I, too, am really interested in the psychology of this. If you get any responses from anyone with insight as to what is going on in his brain, please let me know. My husband is exactly the same. From where I'm sitting, I see the graham crackers he was snacking on last night, the bottle of aspirin he brought downstairs to take a couple, his high school yearbook he took out to "look someone up," etc., etc. Nothing ever goes back where it came from when he's taken it out and the next time he wants it it's always "where did you put my . . .," generally in a pretty snotty tone. If I can't immediately produce whatever "it" is, somehow that's my fault.

My own thoughts on the subject are that we came from two completely different backgrounds as kids. He was raised by a working single mom in a small house with six kids. It was complete chaos all the time. I was raised by a stay at home mom in a small but very orderly home. What you learn as a child, you become as an adult is my theory on the whole thing. And once that behavior is learned, it's very difficult to change.
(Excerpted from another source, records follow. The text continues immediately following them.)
Lemma dangling_run prom tid g n n' :
  queue_inv n -> close_waits prom tid g n -> close_frame n = None -> rtc loop_step n n' -> nf loop_step n' ->
  loop_phase n' = Running [JClose prom tid g] /\ process_one (JClose prom tid g) [] n' = Undefined.
Proof.
  intros Hq Hcw Hf Hr Hnf. induction Hr as [|n1 n2 n3 Hst _ IH]; [by apply dangling_end|].
  assert (queue_inv n2) as Hq2 by (eapply queue_inv_step; [done|by apply loop_net_step]).
  pose proof Hcw as (He & Hx & us & Ho & Hu).
  destruct (loop_step_cases _ _ Hst) as [(Eo & _ & El & Em & Hfr)|(j & n0 & Eo & _ & Hrj & El & Em & Ef)].
  { apply IH; [done| |by auto|done]. unfold close_waits, loop_exited in *. rewrite El, Em, Eo. split_and!; [done..|]. by exists us. }
  rewrite Eo in Ho. destruct us as [|u us]; cbn in Ho; injection Ho as -> Ho.
  - exfalso. cbn [run_job] in Hrj. rewrite bool_decide_false in Hrj by congruence. by rewrite Ef, Hf in Hrj.
  - cbn in Hu. apply andb_prop in Hu as [Hu1 Hu2]. destruct (user_run _ _ _ Hu1 Hrj) as [E1 E2].
    apply IH; [done| |by rewrite (run_job_frame _ _ _ Hrj), Ef|done].
    unfold close_waits, loop_exited in *. rewrite E1, E2, El, Em. split_and!; [done..|]. by exists us.
Qed.

(** C38: a close called on a thread other than the loop's (as the destructor does) while there are
    endpoints: if [close] returns before the loop has run its job, then however the loop goes on, it
    comes to that job, and running it is undefined: the lambda reads the parameter of [close] through
    a reference into a frame that is gone.  [close] can always return first; only if the loop
    runs the job while the caller is still inside [close] is the read defined. *)
Theorem close_reads_dangling_reference (ltid tid prom : nat) (owned graceful : bool) (n : Network) :
  rtc net_step (network_new ltid owned) n -> running n = true -> in_event_loop tid n = false -> endpoint_map n <> [] ->
  tid ∉ pushing n ->
  exists n1, close tid prom graceful n = Ok n1 /\
    (exists n2, rtc loop_step n1 n2 /\ close_frame n2 = None /\ JClose prom tid graceful ∉ executed n2) /\
    (forall n2, rtc loop_step n1 n2 -> close_frame n2 = None -> JClose prom tid graceful ∉ executed n2 ->
       sn loop_step n2 /\
       forall n3, rtc loop_step n2 n3 -> nf loop_step n3 ->
         loop_phase n3 = Running [JClose prom tid graceful] /\ process_one (JClose prom tid graceful) [] n3 = Undefined) /\
    (forall n2 rest, rtc loop_step n1 n2 -> loop_phase n2 = Running (JClose prom tid graceful :: rest) ->
       close_frame n2 = Some tid -> Forall (fun e => is_Some e.2) (endpoint_map n2) ->
       exists n3, process_one (JClose prom tid graceful) rest n2 = Ok n3 /\ NFulfilled prom ∈ nlog n3).
Proof.
  intros Hr Hrun Hl He Ht. destruct (close_total tid prom graceful n Hl) as [n1 Hn1].
  assert (rtc net_step (network_new ltid owned) n1) as Hr1 by (eapply rtc_r; [exact Hr|by eapply net_close]).
  destruct (close_queued _ _ _ _ _ Hrun Hl Hn1) as [E1 Ho]. destruct (running_users _ _ _ Hr Hrun) as [Hx Hu].
  assert (close_waits prom tid graceful n1) as Hcw by (split_and!; [by rewrite E1|by rewrite E1|by exists (outstanding n)]).
  exists n1. split; [done|]. split_and!.
  - exists (close_returns (call_soon_wake tid n1)). split; [|split; [done|]].
    + eapply rtc_l; [apply (loop_wake tid); rewrite E1; left|]. apply rtc_once, (loop_return tid); rewrite E1; [done|].
      cbn. unfold remove_one. cbn. by rewrite decide_True.
    + rewrite E1. cbn. intros Hin. destruct (exit_inv_reachable _ _ _ Hr) as [[_ Hc] _]. specialize (Hc Hrun).
      destruct (queue_inv_reachable _ _ _ Hr) as [Hq _]. apply n_close_jobs_0 in Hc. rewrite Hq, forallb_app in Hc.
      apply andb_prop in Hc as [Hc _]. rewrite forallb_forall in Hc. specialize (Hc _ (proj1 (list_elem_of_In _ _) Hin)). done.
  - intros n2 Hs Hf Hne. split; [apply loop_terminates|]. intros n3 Hs3 Hnf. apply (dangling_run prom tid graceful n2 n3); try done.
    + eapply queue_inv_reachable. etransitivity; [exact Hr1|by apply loop_net_steps].
    + by eapply close_waits_run.
  - intros n2 rest Hs Hp Hf Hall. unfold process_one. cbn [run_job endpoint_map with_queue close_frame].
    rewrite (bool_decide_true _ Hf). destruct (bool_decide _), graceful; [eexists; split; [done|]; cbn; set_solver..| |eexists; split; [done|]; cbn; set_solver].
    unfold close_all. cbn [endpoint_map with_queue]. rewrite (close_endpoints_ok _ Hall). eexists. split; [done|]. cbn. set_solver.
Qed.

Lemma close_reads_dangling_reference_witness :
  let n := (endpoint Address_default (Ok 3%nat) (network_new 1 true)).1 in
  exists n1 n3, close 2 40 true n = Ok n1 /\ rtc loop_step n1 n3 /\ process_one (JClose 40 2 true) [] n3 = Undefined.
Proof.
  intros n. destruct (close_reads_dangling_reference 1 2 40 true true n) as (n1 & Hn1 & (n2 & Hs & Hf & Hne) & Hall & _).
  - apply rtc_once. apply net_endpoint.
  - reflexivity.
  - reflexivity.
  - done.
  - by intros ?%elem_of_nil.
  - destruct (Hall n2 Hs Hf Hne) as [Hsn H3]. destruct (sn_ends n2 Hsn) as (n3 & Hs3 & Hnf). exists n1, n3.
    split_and!; [exact Hn1|by etransitivity|exact (proj2 (H3 n3 Hs3 Hnf))].
Defined.

(** ** Endpoints *)

Lemma map_lookup_congruent a b m : Address_eqb b a = true -> map_lookup b m = map_lookup a m.
Proof.
  intros Hab. induction m as [|[c w] m IH]; simpl; [done|]. rewrite IH.
  assert (Address_eqb b c = Address_eqb a c) as ->; [|done].
  apply eq_true_iff_eq. split; intros Hc; eapply Address_eqb_trans; try done. by rewrite Address_eqb_sym.
Qed.

Lemma map_lookup_added a b v m :
  map_lookup a m = None -> Address_eqb b a = true -> map_lookup b (m ++ [(a, v)]) = Some v.
Proof.
  intros Hn Hab. rewrite <- (map_lookup_congruent a b m Hab) in Hn. induction m as [|[c w] m IH]; simpl in *; [by rewrite Hab|].
  destruct (Address_eqb b c); [done|auto].
Qed.

Lemma close_endpoints_null a m : close_endpoints (m ++ [(a, None)]) = Undefined.
Proof. induction m as [|[c [w|]] m IH]; simpl; [done| |done]. by rewrite IH. Qed.

(** One endpoint per local address: asking again for an address that compares equal returns the
    endpoint made the first time and changes nothing.  If the constructor threw, the address is
    left with a null pointer: later calls return it, and a graceful close goes through it. *)
Theorem endpoint_per_address (a b : Address) (make make' : outcome nat) (n : Network) :
  map_lookup a (endpoint_map n) = None -> Address_eqb b a = true ->
  (forall ep, make = Ok ep -> exists n1, endpoint a make n = (n1, Ok (Some ep)) /\
     endpoint b make' n1 = (n1, Ok (Some ep))) /\
  (forall x, make = Throw x -> exists n1, endpoint a make n = (n1, Throw x) /\
     endpoint b make' n1 = (n1, Ok None) /\ forall prom, close_all prom n1 = Undefined).
Proof.
  intros Hn Hab.
  split; intros v ->; unfold endpoint at 1; rewrite Hn; eexists; (split; [reflexivity|]); unfold endpoint;
    cbn [endpoint_map with_world]; rewrite (map_lookup_added a b _ _ Hn Hab); [done|].
  split; [done|]. intros prom. unfold close_all. cbn [endpoint_map with_world]. by rewrite close_endpoints_null.
Qed.

Lemma endpoint_per_address_witness :
  let a := mkAddress (store_at 0 [2; 0; 21; 124] zero_storage) 16 in
  exists n1, endpoint a (Throw (system_error 98)) (network_new 1 true) = (n1, Throw (system_error 98)) /\
    endpoint a (Ok 4%nat) n1 = (n1, Ok None) /\ forall prom, close_all prom n1 = Undefined.
Proof.
  intros a. refine (proj2 (endpoint_per_address a a (Throw (system_error 98)) (Ok 4%nat) (network_new 1 true) _ _) _ _);
    vm_compute; reflexivity.
Defined.
(* ===== verification/Threads.v ===== *)
(** * Streams used from several threads

    [Stream::send] and [Stream::close] hand a lambda to [Network::call]: it runs at once on the event loop
    thread, and is queued from any other.  [Stream::send_chunks] asks for its first chunks on the calling
    thread and sends each with [Stream::send], while the event loop, whenever a chunk is acknowledged, asks the
    same chunk sender for the next.  Here the threads, the job queue of Network.v and the stream objects of
    Stream.v are one system whose steps interleave.  A lambda holds the stream by [this] only, so an object
    may be gone when it runs. *)
From S2P Require Import Prelude StdMap Utils Stream Network.

(** The lambdas of [Stream::send] and [Stream::close], for a stream object. *)
Inductive stream_call := CSend (data : list Z) (ka : keep_alive) | CClose (code : Z).
Record task := mkTask { t_obj : nat; t_call : stream_call }.

Record threads := mkTh {
  th_net : Network;
  th_jobs : list (nat * task);               (* the lambda of job [JUser i], and the thread that made the call *)
  th_objs : gmap nat chunk_state;            (* the stream objects that exist *)
  th_hand : gmap nat (nat * nat * list Z);   (* threads in [chunk_sender::make]: the stream, the sender, the chunk in hand *)
  th_calls : list (nat * task);              (* the calls made, in order *)
  th_ran : list (nat * task);                (* those that took effect, in order *)
}.

Module Thr.
Definition run_call (c : stream_call) (st : chunk_state) : chunk_state :=
  match c with
  | CSend data ka => mkCS (Stream_send (cs_stream st) data ka).1 (cs_senders st)
  | CClose code => mkCS (Stream_close (cs_stream st) code).1 (cs_senders st)
  end.

Definition with_net T n : threads := mkTh n (th_jobs T) (th_objs T) (th_hand T) (th_calls T) (th_ran T).
Definition with_obj T obj st : threads :=
  mkTh (th_net T) (th_jobs T) (<[obj := st]> (th_objs T)) (th_hand T) (th_calls T) (th_ran T).
Definition with_hand T h : threads := mkTh (th_net T) (th_jobs T) (th_objs T) h (th_calls T) (th_ran T).

(** A lambda runs, through its [this]. *)
Definition run_task (x : nat * task) T : outcome threads :=
  match th_objs T !! t_obj x.2 with
  | None => Undefined
  | Some st =>
      Ok (mkTh (th_net T) (th_jobs T) (<[t_obj x.2 := run_call (t_call x.2) st]> (th_objs T)) (th_hand T)
            (th_calls T) (th_ran T ++ [x]))
  end.

(** [Stream::send] and [Stream::close] on the thread [tid]. *)
Definition stream_op (tid : nat) (t : task) T : outcome threads :=
  let* n := call tid (JUser (length (th_jobs T))) (th_net T) in
  let T1 := mkTh n (th_jobs T ++ [(tid, t)]) (th_objs T) (th_hand T) (th_calls T ++ [(tid, t)]) (th_ran T) in
  if in_event_loop tid (th_net T) then run_task (tid, t) T1 else Ok T1.

(** The event loop runs the job at the front. *)
Definition run_next (i : nat) (rest : list job) T : outcome threads :=
  match th_jobs T !! i with
  | None => Undefined
  | Some x => let* n := process_one (JUser i) rest (th_net T) in run_task x (with_net T n)
  end.

(** [send_chunks] on the thread [tid]: the sender is made; then, for each initial chunk, [queue_next_chunk]
    asks for it and sends it. *)
Definition start_chunks (obj : nat) (f : nat -> list Z) (done : bool) T : outcome threads :=
  match th_objs T !! obj with
  | None => Undefined
  | Some st => Ok (with_obj T obj (mkCS (cs_stream st) (cs_senders st ++ [mkSender (Some f) 0 done])))
  end.
Definition take_chunk (tid obj k : nat) T : outcome threads :=
  match th_objs T !! obj with
  | None => Undefined
  | Some st =>
      match cs_senders st !! k with
      | Some (mkSender (Some f) n d) =>
          if bool_decide (f n = []) then Ok (with_obj T obj (mkCS (cs_stream st) (<[k := mkSender None (S n) d]> (cs_senders st))))
          else Ok (with_hand (with_obj T obj (mkCS (cs_stream st) (<[k := mkSender (Some f) (S n) d]> (cs_senders st))))
                     (<[tid := (obj, k, f n)]> (th_hand T)))
      | _ => Ok T
      end
  end.
Definition put_chunk (tid : nat) T : outcome threads :=
  match th_hand T !! tid with
  | None => Ok T
  | Some (obj, k, data) => stream_op tid (mkTask obj (CSend data (KChunk k))) (with_hand T (base.delete tid (th_hand T)))
  end.
(** ** The callbacks of a connection *)

(** The members of [ngtcp2_callbacks] that are set, and the functions they are set to: those of
    ngtcp2's crypto helper, named by their slot, and those of connection.cpp. *)
Inductive slot :=
  | cb_client_initial | cb_recv_client_initial | cb_recv_crypto_data | cb_encrypt | cb_decrypt | cb_hp_mask | cb_recv_stream_data
  | cb_acked_stream_data_offset | cb_stream_open | cb_stream_close | cb_recv_retry | cb_extend_max_local_streams_bidi | cb_rand
  | cb_get_new_connection_id | cb_update_key | cb_stream_reset | cb_delete_crypto_aead_ctx | cb_delete_crypto_cipher_ctx
  | cb_get_path_challenge_data | cb_version_negotiation.
#[export] Instance slot_eq_dec : EqDecision slot.
Proof. solve_decision. Defined.
Inductive handler :=
  | Crypto (s : slot)                        (* ngtcp2_crypto_<slot>_cb *)
  | H_recv_stream_data | H_acked_stream_data_offset | H_on_stream_open | H_on_stream_close | H_on_stream_reset
  | H_extend_max_local_streams_bidi | H_rand_cb | H_get_new_connection_id_cb.

(** The assignments of [Connection::init], in order, and those the constructor adds. *)
Definition init_callbacks : list (slot * handler) :=
  [(cb_recv_crypto_data, Crypto cb_recv_crypto_data); (cb_encrypt, Crypto cb_encrypt); (cb_decrypt, Crypto cb_decrypt); (cb_hp_mask, Crypto cb_hp_mask);
   (cb_recv_stream_data, H_recv_stream_data); (cb_acked_stream_data_offset, H_acked_stream_data_offset);
   (cb_stream_close, H_on_stream_close); (cb_extend_max_local_streams_bidi, H_extend_max_local_streams_bidi); (cb_rand, H_rand_cb);
   (cb_get_new_connection_id, H_get_new_connection_id_cb); (cb_update_key, Crypto cb_update_key); (cb_stream_reset, H_on_stream_reset);
   (cb_delete_crypto_aead_ctx, Crypto cb_delete_crypto_aead_ctx); (cb_delete_crypto_cipher_ctx, Crypto cb_delete_crypto_cipher_ctx);
   (cb_get_path_challenge_data, Crypto cb_get_path_challenge_data); (cb_version_negotiation, Crypto cb_version_negotiation);
   (cb_stream_open, H_on_stream_open)].
Definition connection_callbacks (d : Direction) : list (slot * handler) :=
  init_callbacks ++
  match d with
  | OUTBOUND => [(cb_client_initial, Crypto cb_client_initial); (cb_recv_retry, Crypto cb_recv_retry)]
  | INBOUND => [(cb_recv_client_initial, Crypto cb_recv_client_initial)]
  end.

(** The events [Connection::init] makes; is [io_trigger] there? *)
Definition init_events (sys : sys_call -> Z * Z) : sysm bool :=
  let! io := event_new sys EvIo (-1) false in
  let! timer := event_new sys EvRetransmit (-1) false in
  let! _ := event_add EvRetransmit timer None in
  tret io.

(** ** Windows: finding the message functions *)

Inductive guid := WSAID_WSARECVMSG | WSAID_WSASENDMSG.
Inductive wsa_call := WSocket | WIoctl (g : guid).

(** [init_wsa_bs]: [ioctl] is what WSAIoctl finds for an id, if anything; the state is the pair of
    global pointers WSARecvMsg and WSASendMsg. *)
Section wsa.
Context {F : Type}.
Variable ioctl : guid -> option F.

Definition init_wsa_bs (st : option F * option F) : traced wsa_call (option F * option F) :=
  match st with
  | (Some _, Some _) => tret st
  | _ =>
      let! _ := tdo WSocket in
      let! _ := tdo (WIoctl WSAID_WSARECVMSG) in
      match ioctl WSAID_WSARECVMSG with
      | None => tlift (Throw runtime_error)
      | Some f =>
          let! _ := tdo (WIoctl WSAID_WSARECVMSG) in
          match ioctl WSAID_WSARECVMSG with
          | None => tlift (Throw runtime_error)
          | Some g => tret (Some f, Some g)
          end
      end
  end.
End wsa.
End Setup.
Export Setup.

(** ** Sockets *)

Section socket.
Variable sys : sys_call -> Z * Z.
Variable sockname : Z -> list Z.

(** [event_new] returns a null pointer only when there is no memory. *)
Definition events_made : Prop := forall e fd persist, (sys (SEventNew e fd persist)).1 <> 0.
(** [Endpoint::~Endpoint]: [draining], [conns], the contexts, which may be the last to hold their
    credentials, the socket, the timer. *)
Definition Endpoint_destroy (fd : Z) (wev inbound_last outbound_last : bool) (l : list ((Z * list Z) * fate)) :
    traced (option (Z * list Z) * own_call) unit :=
  let! _ := release_conns l in
  let! _ := if inbound_last then relabel (fun c => (None, OTls c)) GNUTLSCreds_destroy else tret tt in
  let! _ := if outbound_last then relabel (fun c => (None, OTls c)) GNUTLSCreds_destroy else tret tt in
  let! _ := relabel (fun c => (None, OSys c)) (UDPSocket_destroy fd wev) in
  relabel (fun c => (None, OSys c)) (event_deleter EvExpiry true).

(** [Endpoint::delete_connection] with what erasing the entry comes to. *)
Definition delete_and_release {C S} (f : fate) (cid : ConnectionID) (e : Endpoint C S) : traced own_call (Endpoint C S) :=
  match conns e !! cid_key cid with
  | None => tlift (delete_connection cid e)
  | Some _ =>
      let! e' := tlift (delete_connection cid e) in
      let! _ := release_conn f in
      tret e'
  end.
End teardown.
End Teardown.
Export Teardown.

(** ** Streams *)

(** The signals of the end of a stream among the calls. *)
Definition stream_effects (t : list own_call) : list effect :=
  concat (map (fun c => match c with OStream e => [e] | _ => [] end) t).
Definition ended (t : list own_call) : list effect := filter (fun x => ends x = true) (stream_effects t).

(** The streams that are destroyed, and the close callbacks their destructors run. *)
Definition cut_off (l : list (chunk_state * bool)) : bool := existsb (fun x => x.2 && sends_on x.1) l.
Definition expired (l : list (chunk_state * bool)) : list effect :=
  concat (map (fun x : chunk_state * bool => if x.2 then Stream_destroy (cs_stream x.1) else []) l).

Lemma ended_app a b : ended (a ++ b) = ended a ++ ended b.
Proof. unfold ended, stream_effects. by rewrite map_app, concat_app, filter_app. Qed.

Lemma ended_streams e : ended (map OStream e) = filter (fun x => ends x = true) e.
Proof. unfold ended, stream_effects. f_equal. induction e as [|x e IH]; [done|]. cbn. by rewrite IH. Qed.

Lemma n_ends_nil e : n_ends e = 0%nat -> filter (fun x => ends x = true) e = [].
Proof. intros H. by apply length_zero_iff_nil. Qed.

Lemma destroy_ends s : filter (fun x => ends x = true) (Stream_destroy s) = Stream_destroy s.
Proof. unfold Stream_destroy, call_close_cb. by destruct (close_callback _), (is_closing s). Qed.

Lemma release_streams_outcome l :
  if cut_off l then (release_streams l).2 = Undefined
  else exists e, release_streams l = (map OStream e, Ok tt) /\ ended (map OStream e) = expired l.
Proof.
  induction l as [|[st last] l IH]; [by exists []|]. cbn [release_streams cut_off existsb fst snd].
  assert (if last && sends_on st then Stream_release last st = Undefined
          else exists e, Stream_release last st = Ok e /\ ended (map OStream e) = if last then Stream_destroy (cs_stream st) else []) as Hst.
  { destruct last; [|by exists []]. pose proof (Stream_release_outcome st) as H. cbn [andb]. destruct (sends_on st); [done|].
    destruct H as (e & -> & He%n_ends_nil). eexists. split; [done|]. by rewrite ended_streams, filter_app, He, destroy_ends, app_nil_r. }
  destruct (last && sends_on st); cbn [orb]; [by rewrite Hst|]. destruct Hst as (e & -> & He). rewrite tbind_lift.
  unfold tbind. cbn [fst snd]. change (existsb _ l) with (cut_off l).
  destruct (cut_off l); [destruct (release_streams l); cbn in *; by subst|]. destruct IH as (e' & -> & He').
  exists (e ++ e'). rewrite map_app. split; [done|]. rewrite ended_app, He, He'. done.
Qed.

Lemma members_ended io session creds_last : ended (Connection_members io session creds_last).1 = [].
Proof. by destruct io, session, creds_last. Qed.

Lemma Connection_destroy_outcome pend strs io creds_last :
  if cut_off (pend ++ strs) then (Connection_destroy pend strs io creds_last).2 = Undefined
  else exists e, Connection_destroy pend strs io creds_last = (map OStream e ++ (Connection_members io true creds_last).1, Ok tt) /\
    ended (map OStream e) = expired (pend ++ strs).
Proof.
  unfold Connection_destroy. unfold cut_off at 1. rewrite existsb_app. fold (cut_off pend) (cut_off strs).
  pose proof (release_streams_outcome pend) as Hp. destruct (cut_off pend); cbn [orb].
  { unfold tbind. destruct (release_streams pend). cbn in *. by subst. }
  destruct Hp as (e1 & -> & H1). pose proof (release_streams_outcome strs) as Hs. unfold tbind at 1. cbn [fst snd].
  destruct (cut_off strs). { unfold tbind. destruct (release_streams strs). cbn in *. by subst. }
  destruct Hs as (e2 & -> & H2). unfold tbind at 1. cbn [fst snd]. exists (e1 ++ e2).
  unfold expired. rewrite map_app, map_app, concat_app, ended_app, H1, H2. split; [|done].
  destruct io, creds_last; cbn; by rewrite <- !app_assoc.
Qed.

(** A connection whose streams all have a close callback, none of them held elsewhere. *)
Lemma expired_count (l : list (chunk_state * bool)) (sts : list chunk_state) :
  map fst l ≡ₚ sts -> Forall (fun x => x.2 = true) l -> Forall (fun st => is_Some (close_callback (cs_stream st))) sts ->
  length (expired l) = length (filter (fun st => is_closing (cs_stream st) = false) sts) /\
  Forall (fun x => exists cb id, x = ECloseCb cb id STREAM_ERROR_CONNECTION_EXPIRED) (expired l).
Proof.
  intros Hp Hl Hcb. rewrite <- Hp in Hcb |- *. clear Hp. induction Hl as [|[st b] l Hb _ IH]; [done|]. cbn in Hb. subst b.
  cbn in Hcb. apply Forall_cons in Hcb as [[cb Hcb] Htl]. destruct (IH Htl) as [IHn IHf]. unfold expired. cbn [map concat fst snd].
  fold (expired l). rewrite filter_cons, length_app, IHn. unfold Stream_destroy, call_close_cb. cbn [close_callback with_shut]. rewrite Hcb.
  destruct (is_closing (cs_stream st)); cbn; [done|]. split; [done|]. constructor; [by eexists _, _|done].
Qed.


(** ** Resources *)

Inductive resource := REvent (e : ev) | RFd | RSession | RNgtcp2.

Section resources.
Variable sys : sys_call -> Z * Z.
Variable tls_rv : tls_call -> Z.
Variable ng_rv : Z.

(** Does a call acquire or release a resource? *)
Definition acquires (r : resource) (c : own_call) : bool :=
  match r, c with
  | REvent e, OSys (SEventNew e' fd p) => bool_decide (e = e') && negb ((sys (SEventNew e' fd p)).1 =? 0)
  | RFd, OSys (SSocket f) => negb ((sys (SSocket f)).1 =? -1)
  | RSession, OTls (CInit b) => negb (tls_rv (CInit b) <? 0)
  | RNgtcp2, ONgNew _ => ng_rv =? 0
  | _, _ => false
  end.
Definition releases (r : resource) (c : own_call) : bool :=
  match r, c with
  | REvent e, OSys (SEventFree e') => bool_decide (e = e')
  | RFd, OSys (SClose _) => true
  | RSession, OTls CDeinit => true
  | RNgtcp2, ONgDel => true
  | _, _ => false
  end.

(** Is a resource held after some calls, if it was [held] before?  None if it was acquired while held, or released
    while not held. *)
Fixpoint track (r : resource) (held : bool) (t : list own_call) : option bool :=
  match t with
  | [] => Some held
  | c :: t' =>
      if acquires r c then if held then None else track r true t'
      else if releases r c then if held then track r false t' else None
      else track r held t'
  end.

Lemma track_app r h a b : track r h (a ++ b) = track r h a ≫= fun h' => track r h' b.
Proof.
  revert h. induction a as [|c a IH]; intros h; [done|]. cbn.
  destruct (acquires r c); [by destruct h|]. destruct (releases r c); [by destruct h|]. apply IH.
Qed.

Definition unrelated (r : resource) (c : own_call) : Prop := acquires r c = false /\ releases r c = false.

Lemma track_unrelated r h t : Forall (unrelated r) t -> track r h t = Some h.
Proof. induction 1 as [|c t [Ha Hr] _ IH]; cbn; [done|]. by rewrite Ha, Hr. Qed.

Lemma streams_unrelated r e : Forall (unrelated r) (map OStream e).
Proof. induction e; constructor; [by destruct r|done]. Qed.

Lemma tls_unrelated r t : r <> RSession -> Forall (unrelated r) (map OTls t).
Proof. intros Hr. induction t; constructor; [by destruct r|done]. Qed.

Lemma session_track is_client :
  track RSession false (map OTls (make_session tls_rv is_client).1) = Some (negb (tls_rv (CInit is_client) <? 0)).
Proof.
  unfold make_session, GNUTLSSession_new, set_tls_hook_functions. destruct is_client; unfold check_call, tcall, tbind; cbn;
    (destruct (tls_rv (CInit _) <? 0) eqn:E; cbn; [by rewrite E|]);
    repeat match goal with |- context [tls_rv ?c <? 0] => destruct (tls_rv c <? 0) eqn:?; cbn end; rewrite ?E; done.
Qed.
My one small victory is that I have solved the mail problem by immediately recycling the junk and filing the bills and important stuff myself. He has a mail slot for things that pertain to him only. He still lets that stack up, but eventually he grabs the whole pile and takes it to his office. The pile was originally on the mantle where he liked it, but I moved it to the cubby near the back door. I took some heat for that for awhile, but he doesn't mention it anymore.

To TwinMama, our dishwasher gets unloaded in exactly the same way! To his credit, he does put the dirty dishes in, but the clean ones are just piled on the counter.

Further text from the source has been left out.